Marriage is messy, beautiful, frustrating, and full of joy—and the couples who make it work are the ones who keep showing up for each other, day after day. As J. I. Packer summarized, “The Puritan ethic of marriage was first to look not for a partner whom you do love passionately at this moment but rather for one whom you can love steadily as your best friend for life, then to proceed with God’s help to do just that.”

Love is not the cause of commitment, but the effect. You don’t wait until you have the perfect relationship to commit to a person—you commit to the person in order to create the perfect relationship. Soulmates are built, not found,”—Mark Manson.

In a world quick to discard what is cracked, choosing to repair your marriage is a noble good. You did not just vow to love your spouse; you made a promise to yourself, to God, and to your future. One bad season should not end your marriage. Even strong couples fall apart sometimes. Choosing to rebuild is choosing love again, precisely what your vows call you to do. That is what makes your love deeper, wiser, and more unshakeable than before.

“We don’t fall into and out of love; we either choose love or we don’t. Marriage is the promise to choose love whenever a choice must be made.”—Fierce Marriage

No matter what negative traits you are fixated on right now, you should remind yourself that at one point you realized what a special blessing your spouse was, just as Eve was to Adam. They have a heart, mind, and energy that cannot be replaced. Caring for them through these challenges can make all the difference. A healthy relationship requires two people willing to change behaviors that are hurting the other; there are marriages where one partner refuses and, humanly speaking, you may never recover trust or intimate connection.

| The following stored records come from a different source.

Lemma wp_getattr {S A} (o : option A) (Q : result A -> S -> Prop) s :
  match o with Some a => Q (Ok a) s | None => Q (Raise AttributeError) s end ->
  wp (getattr o) Q s.
Proof. destruct o; auto. Qed.

Lemma wp_as_dim {S} (o : option nat) (Q : result nat -> S -> Prop) s :
  match o with Some a => Q (Ok a) s | None => Q (Raise TypeError) s end ->
  wp (ConditionalGAN.as_dim o) Q s.
Proof. destruct o; auto. Qed.

Lemma wp_tf_random_normal {Self} sh mean stddev
    (Q : result Tensor.t -> Frame Self -> Prop) s :
  Q (Ok (draw (Normal mean stddev) sh (world s)))
    (with_world (advance_rng (Tensor.numel sh)) s) ->
  wp (tf_random_normal sh mean stddev) Q s.
Proof. auto. Qed.

Lemma wp_apply_gradients {Self} opt grads m (Q : result unit -> Frame Self -> Prop) s :
  (forall r sl vals,
      Q r {| self := self s; world := after_optimizer opt m sl vals (world s) |}) ->
  wp (optimizer_apply_gradients opt grads m) Q s.
Proof.
  intros H. unfold wp, optimizer_apply_gradients.
  destruct (apply_gradients _ _ _) as [r [sl vals]]. cbn. apply H.
Qed.

Lemma wp_minimize {Self} opt loss m tape (Q : result unit -> Frame Self -> Prop) s :
  (forall r sl vals,
      Q r {| self := self s; world := after_optimizer opt m sl vals (world s) |}) ->
  wp (optimizer_minimize opt loss m tape) Q s.
Proof.
  intros H. unfold wp, optimizer_minimize.
  destruct (minimize _ _ _ _ _) as [r [sl vals]]. cbn. apply H.
Qed.

Lemma wp_run {S A} (m : M S A) (Q : result A -> S -> Prop) s :
  wp m Q s -> Q (fst (m s)) (snd (m s)).
Proof. auto. Qed.

(** One step of symbolic execution: the next statement of the method is
    run, and the goal splits where it can return or raise. *)
Ltac wp_step :=
  lazymatch goal with
  | |- wp (bind _ _) _ _ => apply wp_bind
  | |- wp (lift ?r) _ _ => apply wp_lift; destruct r
  | |- wp get_state _ _ => apply wp_get_state
  | |- wp (ret _) _ _ => apply wp_ret
  | |- wp (modify _) _ _ => apply wp_modify
  | |- wp (getattr ?o) _ _ => apply wp_getattr; destruct o
  | |- wp (ConditionalGAN.as_dim ?o) _ _ => apply wp_as_dim; destruct o
  | |- wp (tf_random_normal _ _ _) _ _ => apply wp_tf_random_normal
  | |- wp (optimizer_apply_gradients _ _ _) _ _ =>
      apply wp_apply_gradients; intros [[] | ?] ? ?
  | |- wp (optimizer_minimize _ _ _ _) _ _ =>
      apply wp_minimize; intros [[] | ?] ? ?
  | |- wp (if ?b then _ else _) _ _ => destruct b
  | |- wp (GAN._get_random_vector_labels _ _) _ _ =>
      unfold GAN._get_random_vector_labels
  | |- wp (GAN.discriminator_forward _ _ _ _ _ _ _) _ _ =>
      unfold GAN.discriminator_forward
  | |- wp (GAN.generator_forward _ _ _) _ _ => unfold GAN.generator_forward
  | |- wp (GAN.gradient_penalty _ _ _ _ _) _ _ => unfold GAN.gradient_penalty
  | |- wp (GAN.gradient_penalty_interpolated _ _ _) _ _ =>
      unfold GAN.gradient_penalty_interpolated
  | |- wp (GAN.gradient_penalty_alpha _) _ _ => unfold GAN.gradient_penalty_alpha
  | |- wp (ConditionalGAN._get_random_vector_labels _ _) _ _ =>
      unfold ConditionalGAN._get_random_vector_labels
  | |- wp (ConditionalGAN.discriminator_forward _ _ _) _ _ =>
      unfold ConditionalGAN.discriminator_forward
  | |- wp (ConditionalGAN.generator_forward _ _ _ _) _ _ =>
      unfold ConditionalGAN.generator_forward
  end;
  cbv beta zeta; cbn [self world with_world with_self].



Lemma lift_ok {S A} (r : result A) (a : A) (s : S) : r = Ok a -> lift r s = (Ok a, s).
Proof. intros ->. reflexivity. Qed.

Lemma getattr_ok {S A} (o : option A) (a : A) (s : S) :
  o = Some a -> getattr o s = (Ok a, s).
Proof. intros ->. reflexivity. Qed.

Lemma optimizer_apply_gradients_run {Self} opt grads m r sl vals (s : Frame Self) :
  apply_gradients opt (slots_of (world s) (optimizer_id opt))
    (combine grads (weights_of (world s) (model_id m))) = (r, (sl, vals)) ->
  optimizer_apply_gradients opt grads m s
  = (r, {| self := self s; world := after_optimizer opt m sl vals (world s) |}).
Proof. unfold optimizer_apply_gradients. intros ->. reflexivity. Qed.

Lemma optimizer_minimize_run {Self} opt loss m tape r sl vals (s : Frame Self) :
  minimize opt (slots_of (world s) (optimizer_id opt)) loss
    (weights_of (world s) (model_id m)) tape = (r, (sl, vals)) ->
  optimizer_minimize opt loss m tape s
  = (r, {| self := self s; world := after_optimizer opt m sl vals (world s) |}).
Proof. unfold optimizer_minimize. intros ->. reflexivity. Qed.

But as far as it depends on you, your call in life is not to treat covenant as disposable. It is to let your view of God dictate how you behave in your marriage, to do for your spouse what God has done for you in Christ, and to trust that the marriage itself—this vow before God, this crucible of daily choices—can, with His help, sustain and even deepen love long after the fireworks of early feeling have faded.

This is why Christ’s calling to love his bride, the church and His people, is so meaningful. As theologian R.C. Sproul stated, “The first Adam said, ‘Don’t blame me; blame my wife.’ The second Adam said, ‘Don’t blame my wife; blame me.’” Men today are still called to love their wives as the second Adam, Jesus Christ, did, and to shepherd and protect them in this same way.

This is the only way we as people can do our small part to tell Satan he has no power over our deepest, most important relationships, and that his recognition of this vulnerable spot cannot prevail in the face of God’s rightful authority. Fight culture and you fight the devil, the way Adam and Eve should have stood to do. Then thank God that He provided the saving grace through the only power that could destroy Satan for all time in our second Adam. Because, you know what? It is not good otherwise.